- WHAT IS REQUIRED
Once every line below with "ErrDrive" has been counted, state the total and nothing else.

(Stored dataset items)
+ + + + +

(* ===== verification/Daemon.v ===== *)
(** * A node's life (src/server/server.go, src/cmd/parallaxd/main.go)

    From the command line to the exit: [server.New] on a data directory,
    [Server.Run] with its transport, client listener and drive loop, and
    [shutdown].  What the operating system answers (the two listeners) and the
    events the drive loop sees before its context ends are arguments.  The
    queues of the transport are the subject of Transport; here only its being
    open or closed matters. *)

From Stdlib Require String.
From S2P Require Import Prelude GoStrings RaftTypes Storage RaftLog ReadOnly Raft Node LogSpec RaftSpec Persist.
From S2P Require Import KvCodec KvStateMachine Server Framing Disk DiskRecovery DiskWal ServerSpec Parallaxd Transport.
Import (notations) String.

(** The fields of [Server] that concern its life, besides the drive loop's. *)
Record process : Type := mkProcess {
  pr_server : Server disk.Storage;
  pr_tr : option PeerTransport;
  (* the address the client listener is bound to *)
  pr_clientLis : option (list byte);
  (* the client service, and whether it is running *)
  pr_clientSrv : option bool;
  (* [closeOnce] has fired *)
  pr_closed : bool
}.
Inductive start_error : Type :=
| ErrOpen (e : errkind)
| ErrNew (e : new_error).
(** [server.New]; [ids] is the order in which the peers are iterated. *)
Definition server_New (c : full_config) (ids : list Z) (rnd : Rand) (d : disk.directory) : outcome (result start_error process) :=
  if fc_ID c =? 0 then Ret (Err (ErrNew ErrServerID)) else
  if decide (fc_Peers c !! fc_ID c = None) then Ret (Err (ErrNew ErrServerPeers)) else
  '(st, e) ← disk.Open d;
  match e with
  | Some e => Ret (Err (ErrOpen e))
  | None =>
      let st := if fc_UnsafeNoSync c then disk.DisableSync st else st in
      r ← NewServer (serverConfig c ids) ids rnd st;
      match r with
      | Err e => Ret (Err (ErrNew e))
      | Ok s => Ret (Ok (mkProcess s None None None false))
      end
  end.

Definition shutdown (p : process) : process :=
  if pr_closed p then p else
  let s := pr_server p in
  mkProcess (putStor (disk.Close (stor s)) s) (Transport_Close <$> pr_tr p) (pr_clientLis p) ((λ _, false) <$> pr_clientSrv p) true.

Definition ClientAddr (c : full_config) (p : process) : list byte := default (fc_ListenClient c) (pr_clientLis p).

Inductive run_error : Type :=
| ErrMissingSelf
| ErrListenPeer (e : Z)
| ErrListenClient (e : Z)
| ErrDrive (e : srv_error).
(** [NewPeerTransport] with the outcome of its [net.Listen]. *)
Definition startTransport (c : full_config) (lisPeer : option Z) : result run_error PeerTransport :=
  match NewPeerTransport (fc_ID c) (fc_Peers c) with
  | None => Err ErrMissingSelf
  | Some tr => match lisPeer with Some e => Err (ErrListenPeer e) | None => Ok tr end
  end.
(** [Run]: [lisPeer] and [lisClient] are what the two calls of [net.Listen]
    return, [evs] the events until the context is cancelled.  The outer [None]
    is a drive loop that runs out of rounds. *)
Definition Run (c : full_config) (lisPeer : option Z) (lisClient : result Z (list byte)) (fuel : nat) (evs : list srv_event)
    (p : process) : outcome (option (option run_error) * process) :=
  match startTransport c lisPeer with
  | Err e => Ret (Some (Some e), p)
  | Ok tr =>
      let p := mkProcess (pr_server p) (Some tr) (pr_clientLis p) (pr_clientSrv p) (pr_closed p) in
      match lisClient with
      | Err e => Ret (Some (Some (ErrListenClient e)), shutdown p)
      | Ok addr =>
          '(r, s) ← driveLoop fuel evs (pr_server p);
          let p := mkProcess s (pr_tr p) (Some addr) (Some true) (pr_closed p) in
          Ret (match r with
               | None => None
               | Some (Ok _) => Some None
               | Some (Err e) => Some (Some (ErrDrive e))
               end, shutdown p)
      end
  end.

Inductive daemon_exit : Type :=
| ExitFlags (e : daemon_error)
| ExitStart (e : start_error)
| ExitRun (e : run_error).
(** [run] of the daemon: the error it prints, if any, and the directory it
    leaves. *)
Definition daemon (f : daemon_flags) (ids : list Z) (rnd : Rand) (lisPeer : option Z) (lisClient : result Z (list byte))
    (fuel : nat) (evs : list srv_event) (d : disk.directory) : outcome (option (option daemon_exit) * disk.directory) :=
  match daemonConfig f with
  | Err e => Ret (Some (Some (ExitFlags e)), d)
  | Ok c =>
      r ← server_New c ids rnd d;
      match r with
      | Err e => Ret (Some (Some (ExitStart e)), d)
      | Ok p =>
          '(r, p) ← Run c lisPeer lisClient fuel evs p;
          Ret (option_map (option_map ExitRun) r, disk.dir (stor (pr_server p)))
      end
  end.

(** ** Properties *)

(** Everything the process opened is closed. *)
Record stopped (p : process) : Prop := mkStopped {
  sp_storage : disk.seg (stor (pr_server p)) = None;
  sp_transport : from_option pt_closed true (pr_tr p) = true;
  sp_service : pr_clientSrv p ≠ Some true
}.
Lemma shutdown_stops p : pr_closed p = false → stopped (shutdown p) ∧ disk.dir (stor (pr_server (shutdown p))) = disk.dir (stor (pr_server p)).
Proof.
  intros E. unfold shutdown. rewrite E. split; [|by destruct p as [[[[]]]]]. split; simpl.
  - by destruct (pr_server p) as [[[]]].
  - destruct (pr_tr p) as [tr|]; [|done]. simpl. unfold Transport_Close. by destruct (pt_closed tr) eqn:Ec.
  - by destruct (pr_clientSrv p).
Qed.
Lemma shutdown_idempotent p : shutdown (shutdown p) = shutdown p.
Proof. assert (E : pr_closed (shutdown p) = true) by (unfold shutdown; by destruct (pr_closed p) eqn:E). unfold shutdown at 1. by rewrite E. Qed.
Lemma startTransport_missing c e lisPeer : is_Some (fc_Peers c !! fc_ID c) → startTransport c lisPeer = Err e → lisPeer ≠ None.
Proof. intros [a Ha]. unfold startTransport, NewPeerTransport. rewrite Ha. by destruct lisPeer. Qed.

(** C35: [Run] leaves nothing open.  Once its peer listener is up, whatever happens
    (a client listener that cannot be opened, an error of the drive loop, the
    context's end), it returns with the segment file closed, the transport
    closed and the client service stopped; a second [shutdown] does nothing,
    and closing changes no file.  Only a node that is missing in its own peer
    map, which [New] refuses, or whose peer listener fails, returns earlier. *)
Theorem run_leaves_nothing_open c ids rnd d p lisPeer lisClient fuel evs r p' :
  server_New c ids rnd d = Ret (Ok p) → Run c lisPeer lisClient fuel evs p = Ret (r, p') →
  (lisPeer ≠ None ∧ p' = p) ∨
  (stopped p' ∧ shutdown p' = p' ∧
   ∃ s, (s = pr_server p ∨ ∃ x, driveLoop fuel evs (pr_server p) = Ret (x, s)) ∧ disk.dir (stor (pr_server p')) = disk.dir (stor s)).
Proof.
  unfold server_New. destruct (fc_ID c =? 0); [done|]. case_decide as Hs; [done|].
  intros ([st e] & _ & E)%outcome_bind_Ret. destruct e; [done|]. apply outcome_bind_Ret in E as (x & _ & E).
  destruct x as [s0|]; [|done]. injection E as <-. unfold Run.
  destruct (startTransport c lisPeer) as [tr|e] eqn:Et.
  - intros HR. right. destruct lisClient as [addr|e].
    + apply outcome_bind_Ret in HR as ([x s] & Ed & [= <- <-]). set (q := mkProcess s _ _ _ _).
      destruct (shutdown_stops q eq_refl) as [H1 H2]. split; [done|]. split; [apply shutdown_idempotent|]. exists s. split; [right; by exists x|done].
    + injection HR as <- <-. match goal with |- context [shutdown ?q0] => set (q := q0) end. destruct (shutdown_stops q eq_refl) as [H1 H2].
      split; [done|]. split; [apply shutdown_idempotent|]. exists s0. split; [by left|done].
  - intros [= <- <-]. left. split; [|done]. eapply startTransport_missing; [|exact Et]. by apply not_eq_None_Some.
Qed.


(** ** Examples *)

(** A node that starts on an empty directory, ticks twice and is stopped. *)
Definition blank_dir : disk.directory := disk.mkDirectory ∅ ∅.
Definition rand0 : Rand := mkRand (λ _, 0) 0.
Definition started : option process := match server_New config1 [3; 1; 2] rand0 blank_dir with Ret (Ok p) => Some p | _ => None end.
Definition stopped_run (p : process) : outcome (option (option run_error) * process) := Run config1 None (Ok ($"127.0.0.1:8101")) 2 [EvTick; EvTick] p.

(** Witness for [run_leaves_nothing_open]. *)
Lemma run_leaves_nothing_open_witness :
  ∃ p p', server_New config1 [3; 1; 2] rand0 blank_dir = Ret (Ok p) ∧ stopped_run p = Ret (Some None, p') ∧ stopped p'.
Proof.
  assert (E : bool_decide (is_Some started) = true ∧ from_option (λ p, match stopped_run p with Ret (Some None, _) => true | _ => false end) false started = true)
    by (vm_compute; split; reflexivity).
  destruct E as [_ E]. unfold started in E. destruct (server_New config1 [3; 1; 2] rand0 blank_dir) as [[p|]|] eqn:En; try discriminate E. simpl in E.
  destruct (stopped_run p) as [[[[]|] p']|] eqn:Er; try discriminate E. exists p, p'. split; [reflexivity|]. split; [exact Er|].
  destruct (run_leaves_nothing_open config1 [3; 1; 2] rand0 blank_dir p None (Ok ($"127.0.0.1:8101")) 2 [EvTick; EvTick] (Some None) p' En Er) as [[H _]|[H _]]; [by destruct H|exact H].
Defined.


(** A heartbeat interval the flags accept and the core refuses. *)
Definition flagsHuge : daemon_flags :=
  mkFlags 1 ($"1=localhost:7101") [] ($"/var/lib/parallax/1") ($"localhost:8101") 20 1000000000000000000 50 false.
Example huge_heartbeat_refused :
  daemon flagsHuge [1] rand0 None (Ok []) 2 [] blank_dir =
    Ret (Some (Some (ExitStart (ErrNew (ErrNewNode (BadConfig ErrElectionTicks))))), blank_dir).
Proof. by vm_compute. Qed.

+ + + + +

- TASK OUTPUT
2